AIM OF THE EXERCISE:
In the records below, count the lines that have "LStreamRecv" and answer with the number alone.

Data entries
----

(* ===== verification/SystemStreams.v ===== *)
(** Stream buffers seen from the scheduler: transfers that do not wait for ever, and moving the
    trigger level, are cooperative. *)
From S2P Require Import Prelude Effects Types Platform LinkedLists Kernel Invariant.
From S2P Require Import SchedCore SchedCoreSpec DelaySpec TaskInfo Stats Timer.
From S2P Require Import Scheduler Task Sem Queue StreamBuffer SchedulerSpec BlockSpec IpcSpec TimerSpec.
From S2P Require Import System SystemSpec.

Section streams.
Context `{PL : Platform} `{!PlatformLaws} `{!Callbacks} `{!MemoryCallbacks} `{!Setup} `{!SetupFits}.
Implicit Types (k : Kernel) (V : lview) (P : protocol Kernel) (c : addr).

(** The bytes and the trigger level of a stream do not matter to scheduling. *)
Lemma sched_stream k V c a f m :
  (forall b, sb_magic (f b) = sb_magic b) ->
  sched k V c -> sched (k <| streams ::= alter f a |> <| mem := m |>) V c.
Proof.
  intros Hf Hs. apply (sched_same k); try done. split; try done. intros x. rsimpl.
  destruct (decide (a = x)) as [<-|]; [by rewrite fn_lookup_alter|by rewrite fn_lookup_alter_ne].
Qed.

Lemma runs_stream k c a :
  runs c k -> a ∈ streams_in_use ->
  exists V, sched k V c /\ stream_magic_ok (streams k a) = true /\
    is_Some (V (LStreamSend a)) /\ is_Some (V (LStreamRecv a)).
Proof.
  intros [V Hs] Ha. exists V. split; [done|]. by apply (st_streams _ _ (sc_settled _ _ _ Hs)).
Qed.

Lemma cooperative_stream_write c a d n : Cooperative c (stream_write a d n).
Proof.
  intros k [V Hs]. unfold stream_write, upd_stream. wp_steps. exists V. by apply sched_stream.
Qed.

Lemma cooperative_stream_read c a d n : Cooperative c (stream_read a d n).
Proof.
  intros k [V Hs]. unfold stream_read, upd_stream. wp_steps. exists V. by apply sched_stream.
Qed.

(** Nobody was woken. *)
Lemma cooperative_notify_none {A} c cs (r : A) :
  Cooperative c (sertos_port_exit_critical cs;; notify_unblocked_task None;; mret r).
Proof.
  intros k [V Hs]. apply (wp_notify_turn _ _ _ _ k V k V); [done| |done].
  apply wakes_refl, (sc_settled _ _ _ Hs).
Qed.

(** The reader is woken at the trigger level; the writer when bytes were read. *)
Lemma cooperative_wake_reader {A} c a cs (r : A) : a ∈ streams_in_use ->
  Cooperative c (unblocked ← wake_reader_at_trigger a;
    sertos_port_exit_critical cs;; notify_unblocked_task unblocked;; mret r).
Proof.
  intros Ha k Hk. destruct (runs_stream _ _ _ Hk Ha) as (V & Hs & _ & _ & Hl).
  unfold wake_reader_at_trigger, rd_stream. wp_steps. case_match.
  - by apply wp_bind_inv, (wp_wake_notify_turn _ (LStreamRecv a) _ _ _ V).
  - wp_step. by apply cooperative_notify_none.
Qed.

Lemma cooperative_wake_writer {A} c a (b : bool) cs (r : A) : a ∈ streams_in_use ->
  Cooperative c (unblocked ← (if b then sertos_scheduler_wait_list_unblock_highest (Some (LStreamSend a))
                              else mret None);
    sertos_port_exit_critical cs;; notify_unblocked_task unblocked;; mret r).
Proof.
  intros Ha k Hk. destruct (runs_stream _ _ _ Hk Ha) as (V & Hs & _ & Hl & _). destruct b.
  - by apply (wp_wake_notify_turn _ (LStreamSend a) _ _ _ V).
  - apply wp_bind, wp_ret. by apply cooperative_notify_none.
Qed.

(** ** Waiting *)

(** A limited wait of a transfer: the call goes on once, with an error status. *)
Lemma wp_stream_wait c a l timeout cs kont k :
  runs c k -> a ∈ streams_in_use -> c <> s_idle_tcb -> 0 < timeout < SERTOS_WAIT_FOREVER ->
  l = LStreamSend a \/ l = LStreamRecv a ->
  (forall status cs ok k', runs c k' -> status <> SERTOS_STATUS_OK ->
     wp (turn c) (kont status cs ok) k' (fun _ k'' => runs c k'')) ->
  wp (turn c) (sertos_port_exit_critical cs;;
    status ← sertos_scheduler_wait_list_block (Some l) timeout;
    crit_status ← sertos_port_enter_critical;
    ok ← rd_stream a stream_magic_ok;
    kont status crit_status ok) k (fun (_ : Z) k' => runs c k').
Proof.
  intros Hk Ha Hi Ht Hl Hkont. destruct (runs_stream _ _ _ Hk Ha) as (V & Hs & _ & Hls & Hlr).
  wp_steps. apply wp_exit; [apply _|]. intros g. wp_steps.
  eapply wp_mono; [apply (wp_block_turn c l timeout _ V)|].
  - by apply (sched_same k).
  - done.
  - by destruct Hl as [-> | ->].
  - by destruct Hl as [-> | ->].
  - unfold SERTOS_WAIT_FOREVER in Ht. lia.
  - intros x ->. by destruct Hl.
  - intros x ->. by destruct Hl.
  - intros r k' [Hk' Hr]. wp_steps. apply wp_enter; [apply _|]. intros cs2 f. unfold rd_stream. wp_steps.
    apply Hkont; [|apply Hr; lia]. destruct Hk' as [V' Hs']. exists V'. by apply (sched_same k').
Qed.

Lemma runs_exit {A} c cs (r : A) k :
  runs c k -> wp (turn c) (sertos_port_exit_critical cs;; mret r) k (fun _ k' => runs c k').
Proof.
  intros [V Hs]. wp_steps. apply wp_exit; [apply _|]. intros g. wp_steps. exists V. by apply (sched_same k).
Qed.

Lemma cooperative_send_loop c a timeout cs kont :
  a ∈ streams_in_use -> timeout = SERTOS_NO_WAIT \/ c <> s_idle_tcb -> 0 <= timeout < SERTOS_WAIT_FOREVER ->
  (forall cs, Cooperative c (kont cs)) -> Cooperative c (stream_send_loop loop_fuel a timeout cs kont).
Proof.
  intros Ha Hi Ht Hkont k Hk. pose proof Hk as [V Hs]. destruct (sched_fuel _ _ _ Hs) as [n ->]. cbn [stream_send_loop].
  unfold rd_stream at 1. apply wp_bind, wp_gets.
  destruct (stream_buffer_free_bytes _ =? 0); cbn [negb]; [|by apply Hkont].
  destruct (Z.eqb_spec timeout SERTOS_NO_WAIT) as [->|Hne]; [by apply runs_exit|].
  apply wp_stream_wait; [done|done|by destruct Hi|unfold SERTOS_NO_WAIT in Hne; lia|by left|].
  intros status cs' ok k' Hk' Hst. rewrite bool_decide_true by done. cbn [orb]. by apply runs_exit.
Qed.

Lemma cooperative_receive_loop c a timeout cs kont :
  a ∈ streams_in_use -> timeout = SERTOS_NO_WAIT \/ c <> s_idle_tcb -> 0 <= timeout < SERTOS_WAIT_FOREVER ->
  (forall cs, Cooperative c (kont cs)) -> Cooperative c (stream_receive_loop loop_fuel a timeout cs kont).
Proof.
  intros Ha Hi Ht Hkont k Hk. pose proof Hk as [V Hs]. destruct (sched_fuel _ _ _ Hs) as [n ->]. cbn [stream_receive_loop].
  unfold rd_stream at 1. apply wp_bind, wp_gets.
  destruct (ring_buffer_count _ <? _); cbn [negb]; [|by apply Hkont].
  destruct (Z.eqb_spec timeout SERTOS_NO_WAIT) as [->|Hne]; [by apply Hkont|].
  apply wp_stream_wait; [done|done|by destruct Hi|unfold SERTOS_NO_WAIT in Hne; lia|by right|].
  intros status cs' ok k' Hk' Hst. destruct ok; cbn [negb]; [|by apply runs_exit].
  rewrite bool_decide_true by done. by apply Hkont.
Qed.

(** ** The calls *)

Lemma cooperative_enter {A} c (m : Z -> M Kernel A) :
  (forall cs, Cooperative c (m cs)) -> Cooperative c (cs ← sertos_port_enter_critical; m cs).
Proof.
  intros Hm k [V Hs]. apply wp_bind, wp_enter; [apply _|]. intros cs f. apply Hm.
  exists V. by apply (sched_same k).
Qed.

Lemma cooperative_stream_send c a i n timeout :
  a ∈ streams_in_use -> timeout = SERTOS_NO_WAIT \/ c <> s_idle_tcb -> 0 <= timeout < SERTOS_WAIT_FOREVER ->
  Cooperative c (sertos_stream_buffer_send (Some a) (Some i) n timeout).
Proof.
  intros Ha Hi Ht k Hk. destruct (runs_stream _ _ _ Hk Ha) as (V & Hs & Hm & _).
  unfold sertos_stream_buffer_send, is_send_params_valid, is_valid_handle, rd_stream. wp_steps.
  rewrite Hm. destruct (0 <? n); wp_steps; [|done]. apply wp_bind_inv.
  apply cooperative_enter; [|done]. intros cs. apply cooperative_send_loop; [done..|]. intros cs'.
  apply cooperative_bind; [apply cooperative_stream_write|]. intros r. by apply cooperative_wake_reader.
Qed.

Lemma cooperative_stream_receive c a i n timeout :
  a ∈ streams_in_use -> timeout = SERTOS_NO_WAIT \/ c <> s_idle_tcb -> 0 <= timeout < SERTOS_WAIT_FOREVER ->
  Cooperative c (sertos_stream_buffer_receive (Some a) (Some i) n timeout).
Proof.
  intros Ha Hi Ht k Hk. destruct (runs_stream _ _ _ Hk Ha) as (V & Hs & Hm & _).
  unfold sertos_stream_buffer_receive, is_recv_params_valid, is_valid_handle, rd_stream. wp_steps.
  rewrite Hm. destruct (0 <? n); wp_steps; [|done]. apply wp_bind_inv.
  apply cooperative_enter; [|done]. intros cs. apply cooperative_receive_loop; [done..|]. intros cs'.
  apply cooperative_bind; [apply cooperative_stream_read|]. intros r. by apply cooperative_wake_writer.
Qed.

Lemma cooperative_set_trigger_level c a n :
  a ∈ streams_in_use -> Cooperative c (sertos_stream_buffer_set_trigger_level (Some a) n).
Proof.
  intros Ha k Hk. destruct (runs_stream _ _ _ Hk Ha) as (V & Hs & Hm & _).
  unfold sertos_stream_buffer_set_trigger_level, is_valid_handle, rd_stream. wp_steps.
  rewrite Hm. wp_steps. destruct (_ <? _); wp_steps; [done|]. apply wp_bind_inv.
  apply cooperative_enter; [|done]. intros cs. apply cooperative_bind; [|intros; by apply cooperative_wake_reader].
  intros k' [V' Hs']. unfold upd_stream. wp_steps. exists V'.
  replace (k' <| streams ::= _ |>) with
    (k' <| streams ::= alter (set sb_trigger_level_bytes (fun _ => if n =? 0 then 1 else n)) a |> <| mem := mem k' |>)
    by by destruct k'.
  by apply sched_stream.
Qed.
End streams.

----

RESULT:
3